O verão 2021/2022 começa nesta quarta-feira (21) no Hemisfério Sul às 18h48 (hora de Brasília). A estação tem início com o Pacífico Equatorial Central ainda sob a influência do fenômeno La Niña, caracterizado pelo resfriamento das águas do Oceano Pacífico Equatorial e que tanto impacto trouxe no clima nos últimos meses.

É o terceiro verão seguido que começa com La Niña, mas que já atingiu seu pico de intensidade em outubro. A tendência não é de a La Niña persistir o verão inteiro, como ocorreu nos últimos dois verões, e o episódio do fenômeno deve chegar ao fim no decorrer da estação com o Pacífico entrando em estado de neutralidade (sem La Niña ou El Niño).

NOAA

Isso, contudo, não significará que seu efeito no clima cesse de imediato. Se parte da segunda metade do verão transcorrer com neutralidade, o que é uma possibilidade, não deve se esperar que o clima se comporte dentro da média histórica.


Muitas vezes neutralidade no sinal das águas do Pacífico é confundida com normalidade, mas são situações distintas. Neutralidade não é normalidade. Quando o Pacífico Equatorial está neutro, podem ocorrer extremos comuns aos sinais tanto de El Niño como de La Niña. E saindo de um evento de três anos de resfriamento, a tendência nos momentos iniciais da fase neutra é de um padrão ainda mais perto de La Niña.

O clima é complexo e dependendo da área do Pacífico que aquece ou se resfria os efeitos no Sul do Brasil vão variar. Nas últimas três semanas, águas mais quentes começaram a emergir nas costas do Peru e do Equador. Se houver um aquecimento mais pronunciado da chamada região Niño 1+2, no Pacífico Leste, o impacto da La Niña que persiste no Pacífico Central acaba atenuado e chove mais no Sul do Brasil.

NOAA/NASA/MARIO RAMIREZ

No verão de 2017, o Pacífico Central estava mais frio do que a média e o grande temor entre os produtores do Sul do Brasil era de um verão de estiagem, mas na virada do ano se iniciou na costa peruana um grande evento de El Niño costeiro que resultou em um verão mais chuvoso no Sul do Brasil com uma grande safra.

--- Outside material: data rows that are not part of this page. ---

(** X22.  What is typed survives a reload.  After [handleUrlChange] or
    [handleDescriptionChange], a component that mounts afresh on what the
    handler stored shows the same URL and the same description as the
    component the handler left; it shows the expanded form exactly when
    the URL is not empty. *)
Theorem typed_text_survives_reload (st : state) (value : string) :
  let after_url :=
    run st (handleUrlChange (s_description st) (s_showExpanded st) value) in
  let after_desc :=
    run st (handleDescriptionChange (s_productUrl st) value) in
  let reload (s : state) := run (mounted (s_saved s)) (load_saved (s_saved s)) in
  (s_productUrl after_url = value ∧
   s_productUrl (reload after_url) = value ∧
   s_description (reload after_url) = s_description after_url ∧
   s_showExpanded (reload after_url) = truthy value) ∧
  (s_description after_desc = value ∧
   s_productUrl (reload after_desc) = s_productUrl after_desc ∧
   s_description (reload after_desc) = value ∧
   s_showExpanded (reload after_desc) = truthy (s_productUrl st)).
Proof.
  cbv zeta. split.
  - unfold handleUrlChange, run.
    destruct (truthy value && negb (s_showExpanded st)) eqn:Hexp; simpl;
      unfold load_saved, written; simpl;
      destruct (truthy value) eqn:Hv, (truthy (s_description st)) eqn:Hd; simpl;
      rewrite ?(not_truthy _ Hv), ?(not_truthy _ Hd); done.
  - unfold handleDescriptionChange, run. simpl.
    unfold load_saved, written; simpl.
    destruct (truthy value) eqn:Hv, (truthy (s_productUrl st)) eqn:Hd; simpl;
      rewrite ?(not_truthy _ Hv), ?(not_truthy _ Hd); done.
Qed.

Lemma requests_act_handleSubmit (productUrl description : string)
    (user : option string) (response : settled) :
  requests (act <$> handleSubmit URL productUrl description user response)
  = if truthy productUrl && validateUrl URL productUrl
       && bool_decide (is_Some user)
    then [mk_request productUrl (or_undefined description)] else [].
Proof.
  unfold handleSubmit.
  destruct (truthy productUrl); simpl; [|done].
  destruct (validateUrl URL productUrl); simpl; [|done].
  destruct user; simpl; [|done]. by destruct response.
Qed.

(** X23.  A request made while signed out is submitted once the user has
    signed in, and once only.  [handleSubmit] without a user stores the
    request with [autoSubmit] set; the effect that runs when the user
    arrives then calls [createDemo] exactly once, for the URL and the
    description of the form; it leaves the storage empty when the call
    resolved and with [autoSubmit] cleared when it did not, so that the
    effect, should it run again, submits nothing. *)
Theorem request_submitted_once_after_sign_in
    (productUrl description user : string) (st : state)
    (response0 response response' : settled) :
  productUrl ≠ EmptyString → is_Some (URL productUrl) →
  let signed_out :=
    run st (act <$> handleSubmit URL productUrl description None response0) in
  let effect :=
    auto_submit URL productUrl description (Some user) (s_saved signed_out)
      response in
  let signed_in := run signed_out effect in
  s_saved signed_out = written (mk_saved productUrl description true) ∧
  requests effect = [mk_request productUrl (or_undefined description)] ∧
  s_saved signed_in
  = match response with
    | resolved _ => absent
    | rejected _ => written (mk_saved productUrl description false)
    end ∧
  auto_submit URL productUrl description (Some user) (s_saved signed_in)
    response' = [].
Proof.
  intros Hne Hurl. cbv zeta.
  pose proof (proj2 (truthy_spec productUrl) Hne) as Ht.
  pose proof (proj2 (validateUrl_spec URL productUrl) Hurl) as Hv.
  assert (run st (act <$> handleSubmit URL productUrl description None response0)
          = mk_state (s_productUrl st) (s_description st) (s_showExpanded st)
              (s_form st) (written (mk_saved productUrl description true)))
    as Hout.
  { unfold handleSubmit. rewrite Ht, Hv. reflexivity. }
  rewrite Hout. simpl. rewrite Ht. split; [done|].
  unfold handleSubmit. rewrite Ht, Hv. simpl.
  split; [by destruct response|].
  destruct response as [demo|message]; simpl; rewrite ?Ht; done.
Qed.


(** X24.  The effect submits what the form of its render holds, not what it
    finds in the storage: every request it makes is for the URL of the
    form.  So when it runs in a render whose form is still empty, it
    clears [autoSubmit], sets the error of an empty URL and calls nothing:
    the stored request is then never submitted by the effect. *)
Theorem auto_submit_uses_the_form
    (productUrl description : string) (user : option string)
    (saved : item) (response response' : settled) (st : state) :
  (∀ r, r ∈ requests (auto_submit URL productUrl description user saved response) →
        product_url r = productUrl ∧ productUrl ≠ EmptyString ∧
        is_Some (URL productUrl)) ∧
  (productUrl = EmptyString →
   ∀ u desc who, truthy u = true → user = Some who →
     saved = object (Some u) desc true →
     auto_submit URL productUrl description user saved response
     = [act (localStorage_setItem DEMO_STORAGE_KEY (mk_saved u description false));
        act (setError "Please enter a product URL")] ∧
     ∀ productUrl' description',
       auto_submit URL productUrl' description' user
         (s_saved (run st (auto_submit URL productUrl description user saved response)))
         response' = []).
Proof.
  split.
  - intros r. unfold auto_submit.
    destruct user as [who|]; [|by intros ?%elem_of_nil].
    destruct saved as [| |url desc flag]; simpl;
      [by intros ?%elem_of_nil | by intros ?%elem_of_nil |].
    destruct (present url) as [u|]; [|by intros ?%elem_of_nil].
    destruct flag; [|by intros ?%elem_of_nil].
    change (requests (act (localStorage_setItem DEMO_STORAGE_KEY
                             (mk_saved u description false)) :: ?l))
      with (requests l).
    rewrite requests_act_handleSubmit.
    destruct (truthy productUrl) eqn:Ht; simpl; [|by intros ?%elem_of_nil].
    destruct (validateUrl URL productUrl) eqn:Hv; simpl; [|by intros ?%elem_of_nil].
    intros ->%list_elem_of_singleton. simpl.
    by rewrite <- truthy_spec, <- (validateUrl_spec URL).
  - intros -> u desc who Hu -> ->. unfold auto_submit. simpl. rewrite Hu.
    split; [done|]. intros productUrl' description'. simpl. by rewrite Hu.
Qed.

End FormEffectsFacts.

Section FormEffectsSamples.
Import DemoForm FormEffects.

Lemma request_submitted_once_after_sign_in_witness :
  let signed_out :=
    run MoreSamples.typed
      (act <$> handleSubmit Samples.parse_https "https://two.example" "tour"
                 None (rejected None)) in
  let effect :=
    auto_submit Samples.parse_https "https://two.example" "tour" (Some "u1")
      (s_saved signed_out) (resolved Samples.demo2) in
  let signed_in := run signed_out effect in
  s_saved signed_out = written (mk_saved "https://two.example" "tour" true) ∧
  requests effect = [mk_request "https://two.example" (Some "tour")] ∧
  s_saved signed_in = absent ∧
  auto_submit Samples.parse_https "https://two.example" "tour" (Some "u1")
    (s_saved signed_in) (rejected None) = [].
Proof.
  apply (request_submitted_once_after_sign_in Samples.parse_https
           "https://two.example" "tour" "u1" MoreSamples.typed
           (rejected None) (resolved Samples.demo2) (rejected None)).
  - discriminate.
  - vm_compute. eauto.
Defined.

End FormEffectsSamples.

(** ** The dashboard: the list of demos *)

Section FetchFacts.
Import Demo Fetch.

Variable getTime : string → option Z.

Implicit Types (a b d : Demo) (l data : list Demo).

Lemma insert_Permutation a l : insert getTime a l ≡ₚ a :: l.
Proof.
  induction l as [|b l IH]; simpl; [done|].
  destruct (stays_before getTime a b); [done|].
  rewrite IH. apply Permutation_swap.
Qed.

Lemma sort_Permutation data : sort getTime data ≡ₚ data.
Proof.
  induction data as [|a data IH]; simpl; [done|].
  rewrite insert_Permutation. by rewrite IH.
Qed.

Lemma stays_before_true a b ta tb :
  getTime (created_at a) = Some ta → getTime (created_at b) = Some tb →
  stays_before getTime a b = true ↔ tb <= ta.
Proof.
  intros Ha Hb. unfold stays_before, comparator. rewrite Ha, Hb.
  rewrite Z.leb_le. lia.
Qed.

Assim, o recente ingresso de águas mais quentes junto ao litoral peruano deverá ter atento monitoramento ante a possibilidade de que uma inversão de sinal mais cedo no Pacífico Leste possa influenciar positivamente a chuva mais ao Sul do Brasil.

O que esperar da chuva e o risco de estiagem no verão

O verão de 2023 vai apresentar a comum irregularidade da chuva da estação no Rio Grande do Sul com significativa variabilidade nos totais de chuva de uma área para outra. Neste verão, a estação começa com chuva ainda mais irregular do que o normal com valores abaixo das médias históricas e déficit de precipitação em muitas áreas.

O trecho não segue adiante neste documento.